[Stored items]
(** * Traffic analysis: crossing detection, speed estimation, reporting

    A shallow embedding of the v2 pipeline of the repository:

    - [detect_cars.run_detection]  (the producer),
    - [analyze.analyze_stream]     (the consumer),
    - [analyze.write_report]       (the statistical report).

    Numbers.  The Python code computes with floats.  In the modules
    [Detector], [Analyzer] and [Summary] they are idealised as exact
    rationals ([Q]): comparisons of finite floats agree with the
    comparisons of the rationals they denote, and rounding of the
    arithmetic results is outside that model; it carries the statements
    that do not depend on rounding.  The module [Analyzer64] embeds
    [analyze.py] a second time, over binary64 numbers with the
    operations of the interpreter, and carries the statements that do.
    Counters and list indices are Python integers and are modelled by
    [nat] and [Z].

    Effects.  The video source, the tracker, the clock and the
    coordinator ([run_traffic.py]) are external: their answers and
    actions are supplied by an explicit script.  The multiprocessing
    queue is the list of the values handed to [data_queue.put], oldest
    first.  Exceptions are values of [exn]; fallible code returns
    [result]. *)

From Stdlib Require Import ZArith QArith Qround Qabs Lia Lqa List.
From Stdlib Require Import Sorting.Permutation Sorting.Sorted.
From Stdlib Require Floats Uint63.
From stdpp Require Import base gmap.

Import ListNotations.
Local Open Scope Z_scope.

(** ** Python numbers *)

Module Py.

(** Strict comparison on rationals, as a boolean ([Qle_bool] is the
    library's non-strict one). *)
Definition Qlt_bool (x y : Q) : bool :=
  (Qnum x * QDen y <? Qnum y * QDen x)%Z.

(** The exceptions that occur in the modelled code.  [KeyboardInterrupt]
    and [SystemExit] derive from [BaseException] only; the others derive
    from [Exception]. *)
Inductive exn : Type :=
| KeyboardInterrupt
| SystemExit
| ZeroDivisionError
| IndexError
| OSError
| RuntimeError.

Definition is_Exception (e : exn) : bool :=
  match e with
  | KeyboardInterrupt | SystemExit => false
  | _ => true
  end.

Inductive result (A : Type) : Type :=
| Ok (a : A)
| Raise (e : exn).
Arguments Ok {A} a.
Arguments Raise {A} e.

Definition bind {A B : Type} (r : result A) (k : A -> result B) : result B :=
  match r with
  | Ok a => k a
  | Raise e => Raise e
  end.

(** [x / y] on Python numbers: a zero divisor raises. *)
Definition truediv (x y : Q) : result Q :=
  if Qeq_bool y 0 then Raise ZeroDivisionError else Ok (x / y)%Q.

(** [a % b] on Python integers. *)
Definition mod_ (a b : Z) : result Z :=
  if (b =? 0)%Z then Raise ZeroDivisionError else Ok (a mod b)%Z.

(** [int(x)] on a float: truncation towards zero. *)
Definition int (x : Q) : Z :=
  if Qle_bool 0 x then Qfloor x else Qceiling x.

(** [l[i]] on a list: negative indices count from the end, anything
    outside [-len, len) raises. *)
Definition getitem {A : Type} (l : list A) (i : Z) : result A :=
  let n := Z.of_nat (length l) in
  let j := if (i <? 0)%Z then (i + n)%Z else i in
  if ((j <? 0) || (n <=? j))%Z then Raise IndexError
  else match nth_error l (Z.to_nat j) with
       | Some a => Ok a
       | None => Raise IndexError
       end.

End Py.

#[global] Instance result_ret : MRet Py.result := @Py.Ok.
#[global] Instance result_bind : MBind Py.result :=
  fun A B k r => Py.bind r k.

(** ** Data carried on the queue *)

(** The two values of the ['direction'] entry. *)
Inductive heading : Type := LTR | RTL.

Definition heading_eqb (a b : heading) : bool :=
  match a, b with
  | LTR, LTR | RTL, RTL => true
  | _, _ => false
  end.

(** The dictionary that the detector puts on the queue
    (detect_cars.py, lines 156-163). *)
Record crossing : Type := mkCrossing {
  vehicle_number : nat;
  track_id : Z;
  direction : heading;
  distance_pixels : Q;
  time_elapsed : Q;
  timestamp : Q
}.

(** What [data_queue.put] receives: a dictionary or [None]. *)
Inductive item : Type :=
| Data (c : crossing)
| PyNone.

(** The dictionaries among the items of a queue, in order. *)
Fixpoint events (queue : list item) : list crossing :=
  match queue with
  | [] => []
  | Data c :: rest => c :: events rest
  | PyNone :: rest => events rest
  end.

(** ** The detector (detect_cars.py) *)

Module Detector.

(** The part of [config] that [run_detection] reads and that decides
    what is counted. *)
Record config : Type := mkConfig {
  vehicle_classes : list Z;
  min_time_before_count : Q;
  use_left_half : bool;
  save_frames : bool
}.

(** One row of the tracker result: [(track_id, box, cls)] of the [zip]
    on line 120, the box being [(x1, y1, x2, y2)]. *)
Record detection : Type := mkDetection {
  det_track_id : Z;
  det_box : Q * Q * Q * Q;
  det_cls : Z
}.

(** The four variables of lines 52-55. *)
Record state : Type := mkState {
  vehicle_count : nat;
  crossed_ids : gset Z;
  previous_positions : gmap Z (Q * Q);
  first_seen_position : gmap Z (Q * Q * Q)
}.

Definition initial_state : state :=
  {| vehicle_count := 0;
     crossed_ids := ∅;
     previous_positions := ∅;
     first_seen_position := ∅ |}.

(** Lines 126-128: the centre point of a box. *)
Definition center (box : Q * Q * Q * Q) : Q * Q :=
  let '(x1, y1, x2, y2) := box in
  (((x1 + x2) / 2)%Q, ((y1 + y2) / 2)%Q).

(** Lines 138-139.  [line_x] is an integer; the comparisons are Python's
    chained comparisons. *)
Definition crossed_right (prev_x : Q) (line_x : Z) (center_x : Q) : bool :=
  Py.Qlt_bool prev_x (inject_Z line_x) && Qle_bool (inject_Z line_x) center_x.

Definition crossed_left (prev_x : Q) (line_x : Z) (center_x : Q) : bool :=
  Py.Qlt_bool (inject_Z line_x) prev_x && Qle_bool center_x (inject_Z line_x).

Exercise objective: A single number is expected: how many lines in the entries above hold the word "then".

Your solution: 5